**EXERCISE:** Copy nothing from the entries below except the lines from the one containing "rewrite (localeTable_local _ _ _ Halike)." through the one containing "- intros Hcall. by rewrite run_store.", and copy those exactly.

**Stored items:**
§ §

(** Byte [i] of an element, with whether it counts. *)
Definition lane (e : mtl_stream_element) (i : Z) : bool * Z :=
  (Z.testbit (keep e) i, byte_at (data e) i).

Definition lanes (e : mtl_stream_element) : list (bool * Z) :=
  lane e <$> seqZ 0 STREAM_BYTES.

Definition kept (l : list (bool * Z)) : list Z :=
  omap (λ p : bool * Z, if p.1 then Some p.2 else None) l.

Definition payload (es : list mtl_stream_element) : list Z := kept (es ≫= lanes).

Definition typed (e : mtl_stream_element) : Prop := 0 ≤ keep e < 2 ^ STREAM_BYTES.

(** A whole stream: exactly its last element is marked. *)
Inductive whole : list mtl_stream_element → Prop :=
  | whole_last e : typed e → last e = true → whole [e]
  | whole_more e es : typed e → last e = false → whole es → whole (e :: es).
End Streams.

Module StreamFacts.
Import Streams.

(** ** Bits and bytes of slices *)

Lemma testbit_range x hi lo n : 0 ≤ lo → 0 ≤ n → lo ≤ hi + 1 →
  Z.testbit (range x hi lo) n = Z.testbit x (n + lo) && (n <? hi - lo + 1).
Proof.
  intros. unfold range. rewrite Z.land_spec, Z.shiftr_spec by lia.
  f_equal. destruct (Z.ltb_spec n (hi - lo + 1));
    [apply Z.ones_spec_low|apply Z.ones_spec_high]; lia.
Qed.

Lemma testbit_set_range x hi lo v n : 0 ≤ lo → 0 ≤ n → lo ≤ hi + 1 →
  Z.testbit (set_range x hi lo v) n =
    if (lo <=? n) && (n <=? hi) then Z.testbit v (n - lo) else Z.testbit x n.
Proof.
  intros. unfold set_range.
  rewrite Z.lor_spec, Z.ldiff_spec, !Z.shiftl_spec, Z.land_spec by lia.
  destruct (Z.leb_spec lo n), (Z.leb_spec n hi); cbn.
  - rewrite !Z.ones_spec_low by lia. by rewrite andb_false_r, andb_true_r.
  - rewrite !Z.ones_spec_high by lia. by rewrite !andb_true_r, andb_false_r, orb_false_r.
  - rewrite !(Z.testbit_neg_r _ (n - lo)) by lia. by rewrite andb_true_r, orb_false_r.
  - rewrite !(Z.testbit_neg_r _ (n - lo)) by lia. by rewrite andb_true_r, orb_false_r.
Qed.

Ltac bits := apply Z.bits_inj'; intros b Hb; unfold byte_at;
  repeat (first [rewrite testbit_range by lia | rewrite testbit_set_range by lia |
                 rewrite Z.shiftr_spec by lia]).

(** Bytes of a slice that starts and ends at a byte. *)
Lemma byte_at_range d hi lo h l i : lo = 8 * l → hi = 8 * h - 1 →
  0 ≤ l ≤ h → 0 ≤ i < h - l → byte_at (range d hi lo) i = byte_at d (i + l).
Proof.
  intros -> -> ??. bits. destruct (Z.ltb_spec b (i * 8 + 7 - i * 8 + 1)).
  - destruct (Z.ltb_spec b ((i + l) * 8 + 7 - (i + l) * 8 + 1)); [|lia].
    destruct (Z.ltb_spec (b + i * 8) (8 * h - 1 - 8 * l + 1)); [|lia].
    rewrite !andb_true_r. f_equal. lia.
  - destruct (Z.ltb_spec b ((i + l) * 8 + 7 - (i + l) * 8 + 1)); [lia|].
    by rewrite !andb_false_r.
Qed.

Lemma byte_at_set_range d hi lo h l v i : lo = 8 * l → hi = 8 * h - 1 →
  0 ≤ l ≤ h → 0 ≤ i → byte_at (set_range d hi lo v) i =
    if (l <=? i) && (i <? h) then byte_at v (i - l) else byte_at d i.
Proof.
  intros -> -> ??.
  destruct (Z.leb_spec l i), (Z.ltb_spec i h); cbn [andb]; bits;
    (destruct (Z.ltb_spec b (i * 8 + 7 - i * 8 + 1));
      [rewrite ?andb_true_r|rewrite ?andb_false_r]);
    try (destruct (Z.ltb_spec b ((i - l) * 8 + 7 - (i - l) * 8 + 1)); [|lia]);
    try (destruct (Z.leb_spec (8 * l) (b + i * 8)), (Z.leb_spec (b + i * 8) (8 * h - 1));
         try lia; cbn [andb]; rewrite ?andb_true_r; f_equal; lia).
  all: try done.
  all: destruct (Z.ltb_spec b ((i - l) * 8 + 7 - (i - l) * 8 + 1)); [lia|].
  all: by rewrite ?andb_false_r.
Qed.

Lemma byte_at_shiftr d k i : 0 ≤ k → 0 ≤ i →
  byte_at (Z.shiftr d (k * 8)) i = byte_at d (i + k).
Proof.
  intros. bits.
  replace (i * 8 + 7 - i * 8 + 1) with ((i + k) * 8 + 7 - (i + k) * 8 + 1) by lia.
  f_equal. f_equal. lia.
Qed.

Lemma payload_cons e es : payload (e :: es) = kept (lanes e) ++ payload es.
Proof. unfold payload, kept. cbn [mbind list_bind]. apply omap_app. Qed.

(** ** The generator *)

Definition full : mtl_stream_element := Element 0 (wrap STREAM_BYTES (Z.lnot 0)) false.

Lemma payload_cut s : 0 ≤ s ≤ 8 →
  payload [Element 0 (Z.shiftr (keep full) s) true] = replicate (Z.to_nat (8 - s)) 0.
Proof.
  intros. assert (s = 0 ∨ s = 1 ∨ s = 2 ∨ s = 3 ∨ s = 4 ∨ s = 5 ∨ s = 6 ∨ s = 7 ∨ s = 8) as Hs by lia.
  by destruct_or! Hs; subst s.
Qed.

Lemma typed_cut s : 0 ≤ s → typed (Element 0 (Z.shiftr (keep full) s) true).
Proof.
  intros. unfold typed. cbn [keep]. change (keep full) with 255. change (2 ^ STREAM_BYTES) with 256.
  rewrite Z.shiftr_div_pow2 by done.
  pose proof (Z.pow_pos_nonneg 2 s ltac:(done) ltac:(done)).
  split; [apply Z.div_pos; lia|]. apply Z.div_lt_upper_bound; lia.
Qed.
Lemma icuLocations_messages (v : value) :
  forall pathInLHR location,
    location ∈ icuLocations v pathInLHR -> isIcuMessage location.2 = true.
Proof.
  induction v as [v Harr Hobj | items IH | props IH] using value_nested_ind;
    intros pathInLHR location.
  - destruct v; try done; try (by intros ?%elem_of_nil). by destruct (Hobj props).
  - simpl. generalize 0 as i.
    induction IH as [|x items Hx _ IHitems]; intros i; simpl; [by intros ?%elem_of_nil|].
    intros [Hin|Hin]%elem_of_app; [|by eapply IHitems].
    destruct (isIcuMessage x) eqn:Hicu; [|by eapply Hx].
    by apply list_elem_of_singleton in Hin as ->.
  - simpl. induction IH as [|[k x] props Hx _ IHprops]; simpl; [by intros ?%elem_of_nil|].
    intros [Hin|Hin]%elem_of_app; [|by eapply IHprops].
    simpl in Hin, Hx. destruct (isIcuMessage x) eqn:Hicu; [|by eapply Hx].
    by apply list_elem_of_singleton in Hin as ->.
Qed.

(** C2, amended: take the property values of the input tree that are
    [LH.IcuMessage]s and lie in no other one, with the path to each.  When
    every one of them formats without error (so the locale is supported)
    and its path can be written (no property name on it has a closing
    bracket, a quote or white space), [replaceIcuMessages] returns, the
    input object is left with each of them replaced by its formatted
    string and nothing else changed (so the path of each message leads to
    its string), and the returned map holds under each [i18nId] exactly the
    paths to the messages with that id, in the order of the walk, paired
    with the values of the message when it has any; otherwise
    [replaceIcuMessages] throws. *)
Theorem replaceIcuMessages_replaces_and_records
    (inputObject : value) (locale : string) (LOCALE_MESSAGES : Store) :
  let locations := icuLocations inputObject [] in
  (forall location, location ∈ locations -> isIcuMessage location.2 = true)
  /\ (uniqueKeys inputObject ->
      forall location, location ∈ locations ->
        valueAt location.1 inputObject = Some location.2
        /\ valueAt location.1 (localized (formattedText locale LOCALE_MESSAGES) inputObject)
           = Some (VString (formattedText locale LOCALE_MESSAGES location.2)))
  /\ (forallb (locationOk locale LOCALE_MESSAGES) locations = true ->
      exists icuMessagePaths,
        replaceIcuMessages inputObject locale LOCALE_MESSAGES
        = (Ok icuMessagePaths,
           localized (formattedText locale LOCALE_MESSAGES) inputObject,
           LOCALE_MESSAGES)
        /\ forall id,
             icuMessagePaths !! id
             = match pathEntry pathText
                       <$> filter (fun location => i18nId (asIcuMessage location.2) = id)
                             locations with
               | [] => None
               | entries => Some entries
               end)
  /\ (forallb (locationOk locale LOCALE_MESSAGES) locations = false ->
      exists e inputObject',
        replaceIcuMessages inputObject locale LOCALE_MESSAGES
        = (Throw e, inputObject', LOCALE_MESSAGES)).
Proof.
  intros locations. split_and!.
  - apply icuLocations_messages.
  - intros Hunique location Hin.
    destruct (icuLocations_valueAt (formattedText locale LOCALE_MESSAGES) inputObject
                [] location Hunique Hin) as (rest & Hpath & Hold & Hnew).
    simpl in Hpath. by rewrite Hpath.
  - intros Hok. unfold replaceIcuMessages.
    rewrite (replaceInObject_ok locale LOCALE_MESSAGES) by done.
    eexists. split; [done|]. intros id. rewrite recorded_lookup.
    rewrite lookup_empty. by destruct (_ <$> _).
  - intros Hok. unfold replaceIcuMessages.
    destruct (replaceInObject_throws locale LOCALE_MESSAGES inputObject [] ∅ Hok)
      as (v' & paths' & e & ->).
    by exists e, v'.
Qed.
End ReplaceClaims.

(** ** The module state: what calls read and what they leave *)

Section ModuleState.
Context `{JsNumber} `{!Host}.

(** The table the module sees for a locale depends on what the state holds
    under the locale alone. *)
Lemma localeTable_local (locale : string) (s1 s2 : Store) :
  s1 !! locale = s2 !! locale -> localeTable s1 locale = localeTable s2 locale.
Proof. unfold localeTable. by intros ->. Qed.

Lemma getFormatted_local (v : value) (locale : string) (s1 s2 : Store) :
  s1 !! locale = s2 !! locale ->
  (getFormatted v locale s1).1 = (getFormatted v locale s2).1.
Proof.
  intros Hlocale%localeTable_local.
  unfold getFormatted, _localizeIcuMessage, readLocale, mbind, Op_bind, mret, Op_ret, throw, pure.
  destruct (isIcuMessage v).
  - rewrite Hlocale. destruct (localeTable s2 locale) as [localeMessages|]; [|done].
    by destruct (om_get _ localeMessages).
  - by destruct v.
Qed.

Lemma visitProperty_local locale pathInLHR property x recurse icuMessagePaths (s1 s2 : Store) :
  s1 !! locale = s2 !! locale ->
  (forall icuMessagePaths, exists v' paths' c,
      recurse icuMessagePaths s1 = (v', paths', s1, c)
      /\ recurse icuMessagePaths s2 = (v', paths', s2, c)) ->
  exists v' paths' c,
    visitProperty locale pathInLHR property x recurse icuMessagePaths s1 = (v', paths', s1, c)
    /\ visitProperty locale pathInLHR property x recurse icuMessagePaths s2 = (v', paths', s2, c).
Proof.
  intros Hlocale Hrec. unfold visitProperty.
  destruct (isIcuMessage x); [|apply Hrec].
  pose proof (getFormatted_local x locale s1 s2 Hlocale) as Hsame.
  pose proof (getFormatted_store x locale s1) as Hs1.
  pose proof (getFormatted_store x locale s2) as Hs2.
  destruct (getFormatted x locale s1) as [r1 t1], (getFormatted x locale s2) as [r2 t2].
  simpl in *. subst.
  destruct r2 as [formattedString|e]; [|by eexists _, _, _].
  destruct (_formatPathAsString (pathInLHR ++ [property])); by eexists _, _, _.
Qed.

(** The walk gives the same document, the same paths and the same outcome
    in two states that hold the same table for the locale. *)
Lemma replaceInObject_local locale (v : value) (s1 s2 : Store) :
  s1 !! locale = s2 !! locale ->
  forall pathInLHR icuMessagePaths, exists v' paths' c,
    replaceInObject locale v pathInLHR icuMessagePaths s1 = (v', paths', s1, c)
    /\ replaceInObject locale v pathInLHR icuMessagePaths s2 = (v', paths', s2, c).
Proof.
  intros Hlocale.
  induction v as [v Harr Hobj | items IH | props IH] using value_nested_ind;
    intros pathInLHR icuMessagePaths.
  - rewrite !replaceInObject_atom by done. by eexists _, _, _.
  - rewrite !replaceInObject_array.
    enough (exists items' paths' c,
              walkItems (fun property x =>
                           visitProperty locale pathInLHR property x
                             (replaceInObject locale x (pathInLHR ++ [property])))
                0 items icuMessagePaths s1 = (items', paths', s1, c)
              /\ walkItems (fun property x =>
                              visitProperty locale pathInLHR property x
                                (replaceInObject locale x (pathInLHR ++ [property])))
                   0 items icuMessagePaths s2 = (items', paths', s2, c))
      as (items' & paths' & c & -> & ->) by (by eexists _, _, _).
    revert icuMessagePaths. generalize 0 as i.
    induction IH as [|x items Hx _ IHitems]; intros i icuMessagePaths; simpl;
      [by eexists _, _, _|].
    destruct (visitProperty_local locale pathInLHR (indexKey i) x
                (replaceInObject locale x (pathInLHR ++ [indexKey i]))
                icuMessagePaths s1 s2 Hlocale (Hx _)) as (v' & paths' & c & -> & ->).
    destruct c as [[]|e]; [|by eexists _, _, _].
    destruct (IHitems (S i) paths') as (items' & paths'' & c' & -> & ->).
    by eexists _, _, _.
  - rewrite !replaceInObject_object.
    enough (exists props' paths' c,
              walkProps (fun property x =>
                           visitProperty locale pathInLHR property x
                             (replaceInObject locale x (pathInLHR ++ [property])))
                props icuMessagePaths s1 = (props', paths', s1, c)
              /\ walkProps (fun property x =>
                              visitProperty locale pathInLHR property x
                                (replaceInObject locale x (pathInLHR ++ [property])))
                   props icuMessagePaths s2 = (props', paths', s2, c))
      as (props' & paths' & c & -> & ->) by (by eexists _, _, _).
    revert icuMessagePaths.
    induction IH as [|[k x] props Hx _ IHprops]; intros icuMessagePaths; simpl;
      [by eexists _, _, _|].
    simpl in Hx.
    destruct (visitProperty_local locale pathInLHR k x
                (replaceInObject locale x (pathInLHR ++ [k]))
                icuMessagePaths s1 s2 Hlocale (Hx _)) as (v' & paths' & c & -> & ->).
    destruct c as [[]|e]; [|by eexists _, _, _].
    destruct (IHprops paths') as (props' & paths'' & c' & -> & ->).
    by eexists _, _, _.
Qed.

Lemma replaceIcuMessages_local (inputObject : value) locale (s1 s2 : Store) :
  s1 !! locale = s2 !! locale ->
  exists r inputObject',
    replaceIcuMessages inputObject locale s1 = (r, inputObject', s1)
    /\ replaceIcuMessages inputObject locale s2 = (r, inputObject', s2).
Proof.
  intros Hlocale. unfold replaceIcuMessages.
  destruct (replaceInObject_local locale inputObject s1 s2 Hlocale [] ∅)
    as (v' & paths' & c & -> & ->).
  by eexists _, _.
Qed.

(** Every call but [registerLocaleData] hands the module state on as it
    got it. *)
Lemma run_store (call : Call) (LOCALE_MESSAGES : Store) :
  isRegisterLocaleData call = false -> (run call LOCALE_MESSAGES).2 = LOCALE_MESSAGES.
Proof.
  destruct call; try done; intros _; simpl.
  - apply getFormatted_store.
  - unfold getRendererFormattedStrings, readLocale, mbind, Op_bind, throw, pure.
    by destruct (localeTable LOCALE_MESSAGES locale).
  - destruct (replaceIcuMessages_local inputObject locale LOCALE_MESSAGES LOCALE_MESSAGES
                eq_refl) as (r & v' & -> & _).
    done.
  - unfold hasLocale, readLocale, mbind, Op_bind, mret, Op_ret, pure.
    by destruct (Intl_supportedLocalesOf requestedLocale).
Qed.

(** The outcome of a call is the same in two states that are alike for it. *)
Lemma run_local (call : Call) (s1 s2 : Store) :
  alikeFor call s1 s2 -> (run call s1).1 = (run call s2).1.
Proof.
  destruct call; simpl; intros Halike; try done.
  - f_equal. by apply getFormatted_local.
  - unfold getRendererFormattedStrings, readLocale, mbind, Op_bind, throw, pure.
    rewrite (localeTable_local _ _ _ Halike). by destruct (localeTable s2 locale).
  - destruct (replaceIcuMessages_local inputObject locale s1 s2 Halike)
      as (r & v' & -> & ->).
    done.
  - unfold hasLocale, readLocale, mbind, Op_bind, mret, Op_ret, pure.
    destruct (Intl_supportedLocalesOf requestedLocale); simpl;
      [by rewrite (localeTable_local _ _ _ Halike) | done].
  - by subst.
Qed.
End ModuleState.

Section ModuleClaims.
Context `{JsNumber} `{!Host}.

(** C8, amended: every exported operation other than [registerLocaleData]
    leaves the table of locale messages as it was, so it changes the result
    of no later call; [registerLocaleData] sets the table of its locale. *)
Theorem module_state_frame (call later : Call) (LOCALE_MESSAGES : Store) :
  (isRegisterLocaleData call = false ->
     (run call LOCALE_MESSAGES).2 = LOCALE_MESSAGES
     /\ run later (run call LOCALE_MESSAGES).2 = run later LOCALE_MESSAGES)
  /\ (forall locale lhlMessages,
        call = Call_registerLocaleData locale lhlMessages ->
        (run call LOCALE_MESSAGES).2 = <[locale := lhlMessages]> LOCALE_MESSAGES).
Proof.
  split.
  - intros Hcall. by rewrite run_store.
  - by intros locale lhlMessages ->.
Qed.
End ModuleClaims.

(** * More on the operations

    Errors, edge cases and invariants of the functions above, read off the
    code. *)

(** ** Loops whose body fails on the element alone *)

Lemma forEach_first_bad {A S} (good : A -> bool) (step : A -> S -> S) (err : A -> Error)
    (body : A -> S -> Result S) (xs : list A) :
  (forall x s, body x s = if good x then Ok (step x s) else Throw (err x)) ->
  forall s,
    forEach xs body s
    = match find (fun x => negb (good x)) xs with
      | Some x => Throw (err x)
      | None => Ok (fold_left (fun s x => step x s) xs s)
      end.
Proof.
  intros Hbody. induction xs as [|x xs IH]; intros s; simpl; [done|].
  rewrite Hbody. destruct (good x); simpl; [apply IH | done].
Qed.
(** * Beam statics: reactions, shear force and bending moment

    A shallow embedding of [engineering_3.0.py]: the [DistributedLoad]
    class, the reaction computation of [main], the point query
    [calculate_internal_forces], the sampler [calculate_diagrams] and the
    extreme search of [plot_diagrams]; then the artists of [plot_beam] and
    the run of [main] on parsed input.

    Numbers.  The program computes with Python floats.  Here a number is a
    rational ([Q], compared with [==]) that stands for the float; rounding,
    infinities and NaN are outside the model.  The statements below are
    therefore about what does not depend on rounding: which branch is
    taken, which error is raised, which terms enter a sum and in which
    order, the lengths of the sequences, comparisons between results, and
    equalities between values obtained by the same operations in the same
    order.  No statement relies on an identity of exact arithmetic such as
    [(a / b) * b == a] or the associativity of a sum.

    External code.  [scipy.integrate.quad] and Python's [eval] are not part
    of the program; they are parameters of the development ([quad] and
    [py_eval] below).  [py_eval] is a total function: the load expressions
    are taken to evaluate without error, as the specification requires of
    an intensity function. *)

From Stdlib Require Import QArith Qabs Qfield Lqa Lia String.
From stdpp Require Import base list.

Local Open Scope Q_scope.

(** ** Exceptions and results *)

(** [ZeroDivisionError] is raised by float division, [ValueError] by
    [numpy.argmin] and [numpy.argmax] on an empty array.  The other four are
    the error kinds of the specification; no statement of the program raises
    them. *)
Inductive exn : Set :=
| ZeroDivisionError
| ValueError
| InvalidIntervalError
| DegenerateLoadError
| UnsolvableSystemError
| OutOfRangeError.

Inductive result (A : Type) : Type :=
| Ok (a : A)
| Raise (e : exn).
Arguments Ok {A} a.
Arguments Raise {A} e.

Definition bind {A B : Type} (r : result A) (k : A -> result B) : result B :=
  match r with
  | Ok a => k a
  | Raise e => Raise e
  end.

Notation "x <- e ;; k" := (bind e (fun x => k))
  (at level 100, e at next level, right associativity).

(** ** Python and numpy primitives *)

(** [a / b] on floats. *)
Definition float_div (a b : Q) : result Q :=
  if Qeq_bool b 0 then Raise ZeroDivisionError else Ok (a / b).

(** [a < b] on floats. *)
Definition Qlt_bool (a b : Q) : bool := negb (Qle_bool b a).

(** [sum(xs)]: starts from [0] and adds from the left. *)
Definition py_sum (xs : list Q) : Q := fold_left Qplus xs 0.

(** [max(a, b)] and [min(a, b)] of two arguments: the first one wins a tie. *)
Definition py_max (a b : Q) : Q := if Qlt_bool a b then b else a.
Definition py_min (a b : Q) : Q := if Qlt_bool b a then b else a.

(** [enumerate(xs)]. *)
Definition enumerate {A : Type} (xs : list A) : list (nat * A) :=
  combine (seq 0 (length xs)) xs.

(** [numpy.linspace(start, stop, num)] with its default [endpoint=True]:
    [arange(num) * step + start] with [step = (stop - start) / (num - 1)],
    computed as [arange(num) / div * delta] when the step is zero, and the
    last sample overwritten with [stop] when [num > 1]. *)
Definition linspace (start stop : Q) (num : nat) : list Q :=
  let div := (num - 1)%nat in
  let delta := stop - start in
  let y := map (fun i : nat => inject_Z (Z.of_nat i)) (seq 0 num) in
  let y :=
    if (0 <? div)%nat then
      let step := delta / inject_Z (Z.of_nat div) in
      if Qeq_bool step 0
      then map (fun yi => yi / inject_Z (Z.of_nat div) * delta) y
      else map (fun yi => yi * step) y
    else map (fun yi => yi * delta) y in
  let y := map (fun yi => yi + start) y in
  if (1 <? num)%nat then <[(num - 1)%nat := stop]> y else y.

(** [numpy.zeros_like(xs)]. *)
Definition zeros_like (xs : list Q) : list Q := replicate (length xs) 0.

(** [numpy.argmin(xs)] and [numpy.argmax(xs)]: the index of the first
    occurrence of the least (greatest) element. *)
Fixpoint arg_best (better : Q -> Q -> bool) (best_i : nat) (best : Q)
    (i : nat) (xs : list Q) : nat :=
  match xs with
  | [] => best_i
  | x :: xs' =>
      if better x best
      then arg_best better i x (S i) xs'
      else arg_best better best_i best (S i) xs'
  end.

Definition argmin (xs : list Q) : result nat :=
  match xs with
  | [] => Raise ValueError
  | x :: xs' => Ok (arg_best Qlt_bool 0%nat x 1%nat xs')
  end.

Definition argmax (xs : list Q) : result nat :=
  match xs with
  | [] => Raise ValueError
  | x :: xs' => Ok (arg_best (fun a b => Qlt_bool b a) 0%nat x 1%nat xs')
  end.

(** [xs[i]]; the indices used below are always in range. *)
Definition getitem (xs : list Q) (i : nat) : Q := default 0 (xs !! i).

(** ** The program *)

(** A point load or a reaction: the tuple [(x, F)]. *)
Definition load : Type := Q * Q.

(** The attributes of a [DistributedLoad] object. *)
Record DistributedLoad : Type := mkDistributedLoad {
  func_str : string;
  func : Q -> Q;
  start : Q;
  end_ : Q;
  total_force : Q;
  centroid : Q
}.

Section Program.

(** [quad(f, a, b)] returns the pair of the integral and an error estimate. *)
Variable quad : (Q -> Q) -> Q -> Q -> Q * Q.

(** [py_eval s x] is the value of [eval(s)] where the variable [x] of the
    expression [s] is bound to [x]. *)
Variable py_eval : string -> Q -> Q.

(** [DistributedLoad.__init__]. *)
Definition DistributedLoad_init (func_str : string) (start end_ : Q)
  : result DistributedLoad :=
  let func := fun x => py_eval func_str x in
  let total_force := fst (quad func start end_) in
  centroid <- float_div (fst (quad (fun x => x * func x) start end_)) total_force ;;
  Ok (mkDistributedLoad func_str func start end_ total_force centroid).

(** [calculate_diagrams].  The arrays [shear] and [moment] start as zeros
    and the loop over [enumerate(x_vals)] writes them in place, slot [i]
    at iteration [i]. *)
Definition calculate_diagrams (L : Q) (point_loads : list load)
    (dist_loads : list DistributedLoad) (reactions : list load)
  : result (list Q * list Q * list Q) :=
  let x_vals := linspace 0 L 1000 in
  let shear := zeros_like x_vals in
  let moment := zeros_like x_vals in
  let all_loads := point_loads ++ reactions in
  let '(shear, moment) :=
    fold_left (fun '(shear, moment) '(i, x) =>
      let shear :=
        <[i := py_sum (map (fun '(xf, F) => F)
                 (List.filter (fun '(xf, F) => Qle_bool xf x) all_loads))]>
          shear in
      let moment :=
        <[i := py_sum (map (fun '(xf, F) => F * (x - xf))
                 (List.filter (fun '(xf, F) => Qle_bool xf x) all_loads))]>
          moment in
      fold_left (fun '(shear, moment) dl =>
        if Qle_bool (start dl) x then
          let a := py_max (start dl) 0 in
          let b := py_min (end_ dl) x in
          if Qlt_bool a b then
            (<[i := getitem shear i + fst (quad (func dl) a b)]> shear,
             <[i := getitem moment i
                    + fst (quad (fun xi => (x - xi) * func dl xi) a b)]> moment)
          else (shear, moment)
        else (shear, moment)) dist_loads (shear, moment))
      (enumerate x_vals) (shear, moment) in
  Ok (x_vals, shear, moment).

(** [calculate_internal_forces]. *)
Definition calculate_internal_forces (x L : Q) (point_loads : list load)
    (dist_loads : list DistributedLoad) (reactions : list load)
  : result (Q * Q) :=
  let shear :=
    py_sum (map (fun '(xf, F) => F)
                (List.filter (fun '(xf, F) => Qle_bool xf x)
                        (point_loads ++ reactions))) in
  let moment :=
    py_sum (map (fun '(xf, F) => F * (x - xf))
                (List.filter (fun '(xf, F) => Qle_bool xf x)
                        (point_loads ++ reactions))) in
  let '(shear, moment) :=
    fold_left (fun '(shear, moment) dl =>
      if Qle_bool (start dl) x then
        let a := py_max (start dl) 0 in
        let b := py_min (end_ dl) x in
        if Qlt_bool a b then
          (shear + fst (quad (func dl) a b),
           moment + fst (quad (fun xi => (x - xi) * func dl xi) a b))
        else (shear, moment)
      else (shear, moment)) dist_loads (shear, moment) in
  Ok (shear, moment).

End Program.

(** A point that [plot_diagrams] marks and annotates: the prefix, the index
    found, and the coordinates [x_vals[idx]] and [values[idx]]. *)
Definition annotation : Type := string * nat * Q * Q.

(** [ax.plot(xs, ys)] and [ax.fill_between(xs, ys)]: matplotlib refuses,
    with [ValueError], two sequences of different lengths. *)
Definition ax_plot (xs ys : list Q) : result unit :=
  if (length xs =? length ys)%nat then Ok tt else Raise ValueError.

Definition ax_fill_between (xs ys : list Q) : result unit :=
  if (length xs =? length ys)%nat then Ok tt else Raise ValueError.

§ §

**WORKED SOLUTION:**
    rewrite (localeTable_local _ _ _ Halike). by destruct (localeTable s2 locale).
  - destruct (replaceIcuMessages_local inputObject locale s1 s2 Halike)
      as (r & v' & -> & ->).
    done.
  - unfold hasLocale, readLocale, mbind, Op_bind, mret, Op_ret, pure.
    destruct (Intl_supportedLocalesOf requestedLocale); simpl;
      [by rewrite (localeTable_local _ _ _ Halike) | done].
  - by subst.
Qed.
End ModuleState.

Section ModuleClaims.
Context `{JsNumber} `{!Host}.

(** C8, amended: every exported operation other than [registerLocaleData]
    leaves the table of locale messages as it was, so it changes the result
    of no later call; [registerLocaleData] sets the table of its locale. *)
Theorem module_state_frame (call later : Call) (LOCALE_MESSAGES : Store) :
  (isRegisterLocaleData call = false ->
     (run call LOCALE_MESSAGES).2 = LOCALE_MESSAGES
     /\ run later (run call LOCALE_MESSAGES).2 = run later LOCALE_MESSAGES)
  /\ (forall locale lhlMessages,
        call = Call_registerLocaleData locale lhlMessages ->
        (run call LOCALE_MESSAGES).2 = <[locale := lhlMessages]> LOCALE_MESSAGES).
Proof.
  split.
  - intros Hcall. by rewrite run_store.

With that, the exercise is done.